I have two computers connected by ethernet in a local network. The computers run Windows 7.
A video input device (monitoring a physics experiment) is connected to Computer A. I use DirectShow to process this input. The processed images (with added annotations, adjusted color palettes, deinterlacing,...) should be transfered to a second Computer B, that runs a harddisk recorder (by Geutebrück). On Computer B I have access to the harddisk recorder API to hand over the data from Computer A.
So far I have read about RPC as a possible way of transfering data. I would probably have to write a DirectShow sink filter, that implements an RPC client for computer A and some code for computer B, implementing an RPC server. However reading into this topic I came across MOTM, Corba and a lot more acronyms, indicating that the problem is not trivial.
I'd like to know if the approach above is reasonable or if there are any major pitfalls. Maybe there is an important constraint, that I have overlooked? And if there is a more reasonable approach, what would it be?

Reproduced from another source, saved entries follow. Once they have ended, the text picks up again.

(** [DSave]: written to the file, and fetched into a new directory. *)
Definition dcall_run file (s : Directory * sectors_t) (x : dcall) : result (Z * (Directory * sectors_t)) :=
  let '(d, c) := s in
  match x with
  | DFind buf => r ← Find d buf; Ok (r, s)
  | DAdd buf newSector => '(b, d) ← Add d buf newSector; Ok (Z.b2z b, (d, c))
  | DRemove buf => '(b, d) ← Remove d buf; Ok (Z.b2z b, (d, c))
  | DSave =>
      c ← Directory_WriteBack d file c;
      d0 ← Directory_new (tableSize d);
      d ← Directory_FetchFrom d0 file c;
      Ok (0, (d, c))
  end.

Fixpoint dcalls_run file (s : Directory * sectors_t) (xs : list dcall) : result (list Z * (Directory * sectors_t)) :=
  match xs with
  | [] => Ok ([], s)
  | x :: xs => '(r, s) ← dcall_run file s x; '(rs, s) ← dcalls_run file s xs; Ok (r :: rs, s)
  end.

(** A map of at most [n] pairs. *)
Definition spec_dcall (n : Z) (M : gmap (list Z) Z) (x : dcall) : Z * gmap (list Z) Z :=
  match x with
  | DFind buf => (default (-1) (M !! key buf), M)
  | DAdd buf newSector => if decide (M !! key buf = None ∧ Z.of_nat (size M) < n) then (1, <[key buf := newSector]> M) else (0, M)
  | DRemove buf => match M !! key buf with None => (0, M) | Some _ => (1, delete (key buf) M) end
  | DSave => (0, M)
  end.

Fixpoint spec_dcalls (n : Z) (M : gmap (list Z) Z) (xs : list dcall) : list Z * gmap (list Z) Z :=
  match xs with
  | [] => ([], M)
  | x :: xs => let '(r, M) := spec_dcall n M x in let '(rs, M) := spec_dcalls n M xs in (r :: rs, M)
  end.

Definition dcall_ok (x : dcall) : Prop :=
  match x with
  | DFind buf | DRemove buf => ∃ nm, c_string buf nm
  | DAdd buf newSector => (∃ nm, c_string buf nm) ∧ is_s32 newSector
  | DSave => True
  end.

(** The file that belongs to the directory: its content does not matter, only its size. *)
Definition dir_file file c n : Prop :=
  disk_wf c ∧ header_ok (hdr file) ∧ ∃ content, shows c (hdr file) content ∧ Z.of_nat (length content) = n * 20.

Lemma dcall_spec n M d file c x : dir_ok d M → tableSize d = n → 0 < n < 2 ^ 20 → dir_file file c n → dcall_ok x →
  ∃ d' c', dcall_run file (d, c) x = Ok ((spec_dcall n M x).1, (d', c')) ∧ dir_ok d' (spec_dcall n M x).2 ∧ tableSize d' = n ∧
    dir_file file c' n ∧ elsewhere (hdr file) c c'.
Proof.
  intros Hd Ht Hn (Hc & Hh & content & Hs & Hl) Hx.
  assert (dir_file file c n) as Hdf by (split; [done |]; split; [done |]; by exists content).
  destruct x as [buf|buf s|buf|]; cbn [dcall_ok dcall_run spec_dcall fst snd] in *.
  - destruct Hx as [nm Hb]. rewrite (dir_Find_spec d M buf nm Hd Hb). destruct (c_string_readable 9 buf nm Hb) as [_ ->]. by exists d, c.
  - destruct Hx as [[nm Hb] Hs']. pose proof (Add_spec d M buf nm s Hd Hb Hs') as Ha. destruct (c_string_readable 9 buf nm Hb) as [_ ->].
    rewrite Ht in Ha. case_decide; cbn [fst snd].
    + destruct Ha as (d' & -> & Hd' & Ht'). exists d', c. split; [done |]. split; [done |]. split; [congruence | done].
    + rewrite Ha. by exists d, c.
  - destruct Hx as [nm Hb]. pose proof (dir_Remove_spec d M buf nm Hd Hb) as Hr. destruct (c_string_readable 9 buf nm Hb) as [_ ->].
    destruct (M !! take 9 nm); cbn [fst snd].
    + destruct Hr as (d' & -> & Hd' & Ht'). exists d', c. split; [done |]. split; [done |]. split; [congruence | done].
    + rewrite Hr. by exists d, c.
  - pose proof (table_length d M Hd) as Htl.
    destruct (Directory_WriteBack_spec d M file c content Hd) as (c' & -> & Hc' & Hs' & He); [lia | done | done | done | lia |]. cbn [rbind].
    destruct (fetch_spec d M file c' Hd) as (d0 & -> & H0); [lia | done | done | done |]. cbn [rbind]. rewrite H0. cbn [rbind].
    exists d, c'. split; [done |]. split; [done |]. split; [done |]. split; [| done]. split; [done |]. split; [done |].
    exists (table_bytes (table d)). split; [done |]. lia.
Qed.

(** A directory of [n] entries is a finite map of at most [n] pairs, from
    the first nine characters of a name to a sector.  A new one is empty; any
    sequence of [Find], [Add], [Remove], and of writing it to its file and
    fetching it into a new object, gives the answers of that map; only the
    data sectors of the file change. *)
Theorem Directory_refines_map n file c xs (Hn : 0 < n < 2 ^ 20) (Hf : dir_file file c n) (Hx : Forall dcall_ok xs) :
  ∃ d d' c', Directory_new n = Ok d ∧ dcalls_run file (d, c) xs = Ok ((spec_dcalls n ∅ xs).1, (d', c')) ∧
    dir_ok d' (spec_dcalls n ∅ xs).2 ∧ elsewhere (hdr file) c c'.
Proof.
  destruct (Directory_new_spec n) as (d & H0 & Ht & Hd); [lia |]. exists d.
  assert (∀ M d c, dir_ok d M → tableSize d = n → dir_file file c n → ∃ d' c',
    dcalls_run file (d, c) xs = Ok ((spec_dcalls n M xs).1, (d', c')) ∧ dir_ok d' (spec_dcalls n M xs).2 ∧ elsewhere (hdr file) c c') as Hrun.
  { clear -Hn Hx new_bytes_length. induction Hx as [|x xs Hx Hxs IH]; intros M d c Hd Ht Hf; [by exists d, c |].
    destruct (dcall_spec n M d file c x Hd Ht Hn Hf Hx) as (d1 & c1 & H1 & Hd1 & Ht1 & Hf1 & He1). cbn [dcalls_run spec_dcalls].
    rewrite H1. destruct (spec_dcall n M x) as [r M1]. cbn [rbind fst snd] in *.
    destruct (IH M1 d1 c1 Hd1 Ht1 Hf1) as (d2 & c2 & -> & Hd2 & He2). destruct (spec_dcalls n M1 xs) as [rs M2]. cbn [rbind fst snd] in *.
    exists d2, c2. split; [done |]. split; [done |]. intros s Hs Hns. rewrite He2; [by apply He1 | done | done]. }
  destruct (Hrun ∅ d c Hd Ht Hf) as (d' & c' & Hr & Hd' & He). by exists d', c'.
Qed.
End directory.

(** ** A small directory *)

Lemma one_sector_ok : header_ok (mkFileHeader 40 1 ([5] ++ replicate 61 0)).
Proof. constructor; try done; cbn; repeat constructor; set_solver || lia. Qed.

Lemma one_sector_shows : shows demo_sectors (mkFileHeader 40 1 ([5] ++ replicate 61 0)) (replicate 40 0).
Proof.
  split; [done |]. intros j Hj. cbn in Hj. unfold file_byte, demo_sectors. rewrite SectorSize_eq, Z.div_small, Z.mod_small by lia.
  change (dataSectors _ !! Z.to_nat 0) with (Some 5). cbn [mbind option_bind].
  rewrite (lookup_replicate_2 1024) by lia. cbn [mbind option_bind]. by rewrite !lookup_replicate_2 by lia.
Qed.

Definition demo_dcalls : list dcall :=
  [DAdd (replicate 9 97 ++ [98; 0]) 7; DSave; DFind (replicate 9 97 ++ [99; 0]); DAdd (replicate 9 97 ++ [0]) 8;
   DAdd [0] 9; DAdd [98; 0] 10; DRemove [0]; DSave; DFind [0]].

Lemma c_string_of nm : forallb (λ x, negb (x =? 0)) nm = true → ∃ nm', c_string (nm ++ [0]) nm'.
Proof.
  intros Hb. exists nm. split; [| by exists []]. apply Forall_forall. intros x Hx%list_elem_of_In. rewrite forallb_forall in Hb.
  specialize (Hb x Hx). by destruct (Z.eqb_spec x 0).
Qed.

Lemma demo_dcalls_ok : Forall dcall_ok demo_dcalls.
Proof.
  apply Forall_cons. split; [split; [by apply (c_string_of (replicate 9 97 ++ [98])) | done] |].
  apply Forall_cons. split; [done |].
  apply Forall_cons. split; [by apply (c_string_of (replicate 9 97 ++ [99])) |].
  apply Forall_cons. split; [split; [by apply (c_string_of (replicate 9 97)) | done] |].
  apply Forall_cons. split; [split; [by apply (c_string_of []) | done] |].
  apply Forall_cons. split; [split; [by apply (c_string_of [98]) | done] |].
  apply Forall_cons. split; [by apply (c_string_of []) |].
  apply Forall_cons. split; [done |]. apply Forall_singleton. by apply (c_string_of []).
Qed.

(** Names that agree on nine characters are one name. *)
Lemma Directory_refines_map_witness : ∃ d d' c', Directory_new false some_bytes 2 = Ok d ∧
  dcalls_run false some_bytes (mkOpenFile (mkFileHeader 40 1 ([5] ++ replicate 61 0)) 0 0) (d, demo_sectors) demo_dcalls =
    Ok ([1; 0; 7; 0; 1; 0; 1; 0; -1], (d', c')).
Proof.
  destruct (Directory_refines_map false some_bytes) with (n := 2) (file := mkOpenFile (mkFileHeader 40 1 ([5] ++ replicate 61 0)) 0 0)
    (c := demo_sectors) (xs := demo_dcalls) as (d & d' & c' & H0 & Hr & _).
  - intros n Hn. unfold some_bytes. rewrite length_replicate. lia.
  - lia.
  - split; [exact demo_sectors_wf |]. split; [exact one_sector_ok |]. exists (replicate 40 0). split; [exact one_sector_shows | done].
  - exact demo_dcalls_ok.
  - exists d, d', c'. split; [exact H0 |]. rewrite Hr. by vm_compute.
Defined.
Lemma fcall_spec s M x : holds s M → fcall_ok x → ∃ r s' M', fcall_run s x = Ok (r, s') ∧ holds s' M' ∧ fstep M x r M'.
Proof.
  destruct s as [fs c]. intros Hh Hx. destruct x as [name n|name|name type xs|].
  - destruct Hh as (Hsl & m & d & F & b & dir & Hs & <-), Hx as [Hn Hr]. cbn [fst snd fcall_run] in *.
    destruct (Create_made fs c m d F b dir name n Hs Hn Hr) as (r & c' & m' & d' & F' & b' & dir' & -> & Hs' & Hm). cbn [rbind].
    exists (Z.b2z r, []), (fs, c'), (contents F'). split; [done |]. split; [split; [done |]; by exists m', d', F', b', dir' |]. by exists r.
  - by apply remove_step.
  - by apply use_spec.
  - destruct (FileSystem_new_boot fs c M Hh) as (fs' & c' & M' & He & Hh' & Hb). cbn [fcall_run]. rewrite He. cbn [rbind].
    exists (0, []), (fs', c'), M'. by split.
Qed.

Lemma booted_fresh M : booted ∅ M → M = <[key stdout_name := []]> (<[key stdin_name := []]> ∅).
Proof.
  assert (∀ M k r M', can_create M k 0 → made M k 0 r M' → M' = <[k := []]> M) as Hmade.
  { intros M1 k r M' Hc. unfold made. rewrite decide_True by done. intros (_ & bs & Hl & ->). destruct bs; [done | cbn in Hl; lia]. }
  intros (r1 & M1 & r2 & H1 & H2). apply Hmade in H1; [| by apply (bool_decide_eq_true_1 _); vm_compute]. subst M1.
  apply Hmade in H2; [done | by apply (bool_decide_eq_true_1 _); vm_compute].
Qed.

Lemma fcalls_spec M s xs : holds s M → Forall fcall_ok xs → ∃ rs s' M', fcalls_run s xs = Ok (rs, s') ∧ holds s' M' ∧ fsteps M xs rs M'.
Proof.
  intros Hh Hx. revert M s Hh. induction Hx as [|x xs Hx _ IH]; intros M s Hh.
  - exists [], s, M. split; [done |]. split; [done | constructor].
  - destruct (fcall_spec s M x Hh Hx) as (r & s1 & M1 & H1 & Hh1 & Hst). destruct (IH M1 s1 Hh1) as (rs & s2 & M2 & H2 & Hh2 & Hst2).
    exists (r :: rs), s2, M2. cbn [fcalls_run]. rewrite H1. cbn [rbind]. rewrite H2. cbn [rbind].
    split; [done |]. split; [done |]. by econstructor.
Qed.

(** C12: the Nachos file system is a finite map from names of nine characters
    to byte arrays.  Formatting any disk gives the map with stdin and stdout,
    empty.  Then any sequence of [Create], [Remove], reads and writes
    through opened files, and restarts of the system from the disk, returns, and
    gives the answers of that map: [Create] succeeds exactly when the name is
    new, the map has less than ten names, and one sector and those for the data
    are free; the bytes of a new file are arbitrary, and after that they are
    what was last written; free sectors are counted from the map alone, so that
    none is lost or used twice. *)
Theorem FileSystem_refines_map c xs (Hc : disk_wf c) (Hx : Forall fcall_ok xs) :
  ∃ fs c' rs s M, FileSystem_new true c = Ok (fs, c') ∧ fcalls_run (fs, c') xs = Ok (rs, s) ∧ holds s M ∧
    fsteps (<[key stdout_name := []]> (<[key stdin_name := []]> ∅)) xs rs M.
Proof.
  destruct (FileSystem_new_format c Hc) as (fs & c' & M0 & Hn & Hh & Hb & _). apply booted_fresh in Hb. subst M0.
  destruct (fcalls_spec _ (fs, c') xs Hh Hx) as (rs & s & M & Hr & Hh' & Hst). exists fs, c', rs, s, M.
  split; [exact Hn |]. split; [exact Hr |]. split; [exact Hh' | exact Hst].
Qed.
End filesys.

You don't seem to need DirectShow on Computer B just for storage purposes. Get your data out of DirectShow pipeline (via sink filter, custom renderer, Sample Grabber whatsoever) and transfer to Computer B over regular networking (sockets, pipes etc).
Since it does not have to be compliant to anything, you can design a simple protocol and send data over TCP connection between the hosts. Media sample properties and payload going over the connection.